May is Mental Health Month,
an important reminder to take care of yourself, but also to pay attention to those around you for any changes in behavior. This includes your pet. To some, it may sound silly to think that an animal could suffer from depression. To others, it may make perfect sense. But, the truth is, animals can go through bouts of sadness just like humans, though long-term dog depression is a lot more uncommon.

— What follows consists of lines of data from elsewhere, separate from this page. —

(* ===== verification/BodyStructureFixture.v ===== *)
(** * The typed BODYSTRUCTURE fixture

    The descriptors of synthetic BODYSTRUCTURE trees ([bodystructure.go]):
    their validation, their rendering and the request-driven FETCH that serves
    them.  Descriptors are pointers, so a tree is given by a heap and a root:
    parts may be nil, shared or cyclic, and validation is what rules the cycles
    out. *)
From Stdlib Require Import ZArith Lia Strings.Byte.
From stdpp Require Import base list gmap strings.
From S2P Require Import Prelude GoStrings GoText MessageID ImapTokens MailboxStore ImapGrammar Quarantine QuarantineGrammar.

(** ** Descriptors *)

Definition maxBodyStructureMessages : Z := 64.
Definition maxBodyStructureNodes : Z := 128.
Definition maxBodyStructureDepth : Z := 16.
Definition maxBodyStructureParams : Z := 8.
Definition maxBodyStructureValue : Z := 512.
Definition maxBodyStructureBytes : Z := 65536.

Inductive BodyPartKind := BodyPartText | BodyPartBasic | BodyPartMultipart | UnknownKind (kind : Z).
Record BodyParam := mkBodyParam { bpName : bytes; bpValue : bytes }.
Record BodyDisposition := mkDisposition { bdValue : bytes; bdParams : list BodyParam }.

(** A pointer: [None] is nil. *)
Abbreviation pointer := (option nat).
Record BodyPart := mkBodyPart {
  partKind : BodyPartKind; partType : bytes; partSubtype : bytes; partParams : list BodyParam; partEncoding : bytes;
  partSize : Z; partLines : Z; partDisposition : option BodyDisposition; partChildren : list pointer }.
Abbreviation heap := (gmap nat BodyPart).

Definition bodyStructureEncodings : list bytes := [$"7bit"; $"8bit"; $"binary"; $"base64"; $"quoted-printable"].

Recognize the signs of dog depression
Much like humans, symptoms of depression in pets include social withdrawal, lack of appetite change in sleeping habits, and simply not enjoying or participating in the things they once did. The difficult part is that most of these symptoms can also point to pain, so anytime your pet exhibits these behaviors you should make an appointment with your veterinarian.
Causes of depression
Most of the time a major life change is to blame for the onset of depression in animals. Things like moving to a new home, having a new baby or partner come into your lives. Depression can be brought on even by adding another pet. In most professionals’ experience, long-term depression was brought on by one of two things: the death of an owner or the loss of a fellow pet. In the event of serious depression, prescriptions do exist to alleviate anxiety or balance mood but it’s important to be diligent in monitoring your pet’s behavior to be sure it’s depression before utilizing this option.
What you can do
If your pet seems a little blue, you can certainly try to cheer them up! Take them on car rides, walks or trips to the dog park. Add something special in their food. Give them a little extra TLC in your downtime. Just remember, it’s important not to overtreat while they’re moping, as they may interpret it as a reward and continue the behavior. You know your pet – if you think their sadness seems to excessive, don’t hesitate to call your vet.